In describing the supply to that great city from the Concan, a hilly district in its neighbourhood, Major TULLOCH says: "if there were any advantage in pipes, this advantage would be ever so much greater in a country where pipes could be manufactured cheaply, and vice versa, the advantage would be less in a country where they were difficult and costly to obtain. Let us then enquire whether pipes have been used in preference to conduits in the land of iron. I suppose any one were asked where pipes could be obtained cheapest, he would at once say Glasgow, where both iron and the coal to manufacture it with are found in such abundance. But what do we find to be the case? In the Loch Katrine Works, among the first waterworks in the world, out of a total length of 34 miles of pipes and conduit, from Loch Katrine to Glasgow, there are only 12 miles of pipes and 22 of conduits, and in a total length from Loch Katrine to the service re- servoir of 25 miles there are only 33 miles of pipes and 22 of conduits. Mr.
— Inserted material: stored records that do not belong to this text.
(** ** The life of the caches *)

(** What a reconciliation reads of ConfigMaps are versions that were stored before. *)
Definition readsFrom (vs : list ConfigMap) (X : Type) (e : callE X) : X → Prop :=
  match e in callE X return X → Prop with
  | Get _ k _ _ => match k return result (obj k) → Prop with
                   | KConfigMap => λ r, match r with Ok c => In c vs | Err _ => True end
                   | _ => λ _, True
                   end
  | _ => λ _, True
  end.

(** The version that is stored for a ConfigMap, by its UID. *)
Definition latest (vs : list ConfigMap) (uid : string) : option ConfigMap :=
  List.find (λ v, om_UID (cm_Meta v) == uid) vs.

(** The server stores what it is sent; it assigns the rest of the metadata. *)
Definition storedAs (c stored : ConfigMap) : Prop :=
  cm_Data stored = cm_Data c ∧ om_Labels (cm_Meta stored) = om_Labels (cm_Meta c) ∧
  om_Annotations (cm_Meta stored) = om_Annotations (cm_Meta c).

Definition newUID (vs : list ConfigMap) (c : ConfigMap) : Prop := ∀ v, In v vs → om_UID (cm_Meta v) ≠ om_UID (cm_Meta c).
Definition newVersion (vs : list ConfigMap) (c : ConfigMap) : Prop :=
  ∀ v, In v vs → om_UID (cm_Meta v) = om_UID (cm_Meta c) → om_ResourceVersion (cm_Meta v) ≠ om_ResourceVersion (cm_Meta c).

Section cacheLife.
Context `{KubeLib} `{NetURL} `{HTTPDate} `{UUID}.
Context (apiReader : reader).

(** The versions stored so far, newest first, over any sequence of writes by
    reconciliations of any workers, each at any point of its run and with reads of any earlier versions.  A
    creation gets a new UID; an update is accepted only for the version that is stored, and gets a new
    resource version; ConfigMaps that are not caches come from elsewhere. *)
Inductive cacheLife : list ConfigMap → Prop :=
| life_nothing : cacheLife []
| life_foreign vs c : cacheLife vs → cacheLabel c ≠ imageCacheOwnedValue → newUID vs c → cacheLife (c :: vs)
| life_created vs ns name h c k stored :
    cacheLife vs → reach (λ X _, readsFrom vs X) [] (Reconcile apiReader ns name) h (Call (Create KConfigMap c) k) →
    storedAs c stored → newUID vs stored → cacheLife (stored :: vs)
| life_updated vs ns name h c k current stored :
    cacheLife vs → reach (λ X _, readsFrom vs X) [] (Reconcile apiReader ns name) h (Call (Update KConfigMap c) k) →
    latest vs (om_UID (cm_Meta c)) = Some current →
    om_ResourceVersion (cm_Meta c) = om_ResourceVersion (cm_Meta current) →
    storedAs c stored → om_UID (cm_Meta stored) = om_UID (cm_Meta c) → newVersion vs stored → cacheLife (stored :: vs).

Definition versionKey (c : ConfigMap) : string * string := (om_UID (cm_Meta c), om_ResourceVersion (cm_Meta c)).
Definition isTombstone (c : ConfigMap) : Prop := cacheLabel c = imageCacheOwnedValue ∧ cachePhase c = openStackPhaseDeleting.

(** The invariant: versions are distinct, tombstones are unreferenced, and the last
    version of their cache. *)
Record lifeInv (vs : list ConfigMap) : Prop := {
  li_distinct : List.NoDup (map versionKey vs);
  li_versions : ∀ c, In c vs → cacheOrForeign c;
  li_tombstones : ∀ c, In c vs → isTombstone c → latest vs (om_UID (cm_Meta c)) = Some c }.

Lemma storedAs_version c stored : storedAs c stored → cacheVersion c → cacheVersion stored.
Proof.
  intros (Hd & Hl & Ha) Hv. assert (cacheLabel stored = cacheLabel c ∧ cachePhase stored = cachePhase c) as [Hl' Hp'].
  { unfold cacheLabel, cachePhase. by rewrite Hl, Ha. }
  destruct Hv as [worker c (? & ? & ?)|worker c0 c Hv Hs].
  - apply (version_fresh worker). split_and!; congruence.
  - apply (version_step worker c0); [done|].
    destruct Hs as [? ? ? ? ? ?|? ? ? Hp ?]; [apply step_acquire|apply step_release]; try congruence.
    rewrite Hp', Hp. by rewrite Hd.
Qed.

Lemma latest_In vs uid c : latest vs uid = Some c → In c vs ∧ om_UID (cm_Meta c) = uid.
Proof. intros [? ?]%find_some. by gobool. Qed.

Lemma versionKey_inj vs c c' : List.NoDup (map versionKey vs) → In c vs → In c' vs → versionKey c = versionKey c' → c = c'.
Proof.
  induction vs as [|v vs IH]; [done|]. simpl. intros [Hv Hn]%NoDup_cons_iff [->|Hc] [->|Hc'] Hk; [done| | |by apply IH].
  - destruct Hv. rewrite Hk. by apply in_map.
  - destruct Hv. rewrite <- Hk. by apply in_map.
Qed.

(** A new version after which the tombstones are still the last versions. *)
Lemma lifeInv_cons vs c :
  lifeInv vs → newVersion vs c → cacheOrForeign c →
  (∀ t, In t vs → isTombstone t → om_UID (cm_Meta t) ≠ om_UID (cm_Meta c)) → lifeInv (c :: vs).
Proof.
  intros [Hd Hv Ht] Hn Hc Hu. split.
  - simpl. constructor; [|done]. intros (v & Hk & Hin)%in_map_iff. unfold versionKey in Hk. injection Hk as Hk1 Hk2.
    by apply (Hn v Hin).
  - intros v [<-|Hin]; auto.
  - intros t [<-|Hin] Htomb; unfold latest; simpl.
    + by rewrite (bool_decide_eq_true_2 (om_UID (cm_Meta c) = _)).
    + rewrite (bool_decide_eq_false_2 (om_UID (cm_Meta c) = _)) by (intros He; by apply (Hu t Hin Htomb)). by apply Ht.
Qed.

Lemma newUID_version vs c : newUID vs c → newVersion vs c.
Proof. intros Hn v Hin He. by destruct (Hn v Hin). Qed.

(** What was read of ConfigMaps in a run. *)
Lemma reads_In {A} vs (p : program A) h q n m c :
  reach (λ X _, readsFrom vs X) [] p h q → In (Event (Get apiReader KConfigMap n m) (Ok c)) h → In c vs.
Proof.
  intros Hr Hin. apply (reach_relied (readsFrom vs)) in Hr; [|constructor]. rewrite Forall_forall in Hr.
  apply list_elem_of_In in Hin. exact (Hr _ Hin).
Qed.

Lemma life_invariant vs : cacheLife vs → lifeInv vs.
Proof.
  induction 1 as [|vs c Hl IH Hf Hn|vs ns name h c k stored Hl IH Hr Hs Hn|vs ns name h c k current stored Hl IH Hr Hcur Hrv Hs Hu Hn].
  - split; [constructor|done|done].
  - apply lifeInv_cons; [done|by apply newUID_version|by intros ?|]. intros t Hin _. by apply Hn.
  - apply reach_any, (safe_reach _ _ _ _ _ _ _ (Reconcile_images apiReader ns name [])) in Hr as [worker Hfresh].
    apply lifeInv_cons; [done|by apply newUID_version| |intros t Hin _; by apply Hn].
    intros _. eapply storedAs_version; [exact Hs|]. by eapply version_fresh.
  - pose proof (reach_any _ _ _ _ _ Hr) as Hany.
    apply (safe_reach _ _ _ _ _ _ _ (Reconcile_images apiReader ns name [])) in Hany as (worker & n & m & c0 & Hin & [Hu0 Hr0] & Hstep).
    apply (reads_In vs _ _ _ _ _ _ Hr) in Hin. destruct (latest_In _ _ _ Hcur) as [Hcin Hcu].
    assert (c0 = current) as ->.
    { apply (versionKey_inj vs); [apply IH|done|done|]. unfold versionKey. f_equal; congruence. }
    assert (cacheLabel current = imageCacheOwnedValue) as Hlab by (by destruct Hstep).
    apply lifeInv_cons; [done|done| |].
    + intros _. eapply storedAs_version; [exact Hs|]. eapply version_step; [|exact Hstep]. by apply (li_versions _ IH).
    + intros t Htin Htomb He. rewrite Hu in He. pose proof (li_tombstones _ IH t Htin Htomb) as Hlt. rewrite He, Hcur in Hlt.
      injection Hlt as ->. destruct Htomb as [_ Hp]. by apply (tombstone_final worker t c Hp).
Qed.

(** Nothing is stored after a tombstone. *)
Lemma tombstone_last newer vs c v :
  cacheLife (newer ++ vs) → In c vs → isTombstone c → In v newer → om_UID (cm_Meta v) = om_UID (cm_Meta c) → False.
Proof.
  intros Hl Hc Ht Hv He. destruct (life_invariant _ Hl) as [Hd _ Hlt]. specialize (Hlt c (proj2 (in_app_iff _ _ _) (or_intror Hc)) Ht).
  assert (∃ x, In x newer ∧ latest (newer ++ vs) (om_UID (cm_Meta c)) = Some x) as (x & Hx & Hlx).
  { clear -Hv He. unfold latest. induction newer as [|y newer IH]; [done|]. simpl.
    destruct (bool_decide_reflect (om_UID (cm_Meta y) = om_UID (cm_Meta c))); [by exists y; split; [left|]|].
    destruct Hv as [->|Hv]; [done|]. destruct (IH Hv) as (x & ? & ?). exists x. split; [by right|done]. }
  rewrite Hlt in Hlx. injection Hlx as <-. rewrite map_app in Hd.
  apply NoDup_ListNoDup, NoDup_app in Hd as (_ & Hd & _). apply (Hd (versionKey c)); by apply list_elem_of_In, in_map.
Qed.
End cacheLife.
BATEMAN, adinittedly one of the first hydraulic engineers of the day, rather than lay down pipes, preferred to tunnel through the hills, and some of the shafts were 500 feet deep! Can any one after this doubt the necessity of our dispensing with the use of iron as much as possible? If Mr. BATEMAN found it cheaper to bring water through conduits to Glasgow, where iron could at the time be obtained at £4 and £5 the ton, and where every mechanical appliance, cheap fuel, and the best workmen could be obtained, how much more imperative must it be for us to adopt conduits in Bombay, where pipes will cost £16 per ton, where the use of mechanical appliances entails a heavy cost, where the price of coal is 60 s. per ton, and where skilled workmen are not only expensive, but difficult to obtain."

"Let me give another example in which conduits have been used in place of pipes, and one out of England, and where the features of the country are very similar in their character to those of the Concan. The water from the great Furens Dam* is drawn for the supply of St. Etienne through a masonry couduit which has been built in open cuttings on the sides of the hills. In this instance it has been found cheaper to build a long masonry channel than to lay down a direct iron pipe."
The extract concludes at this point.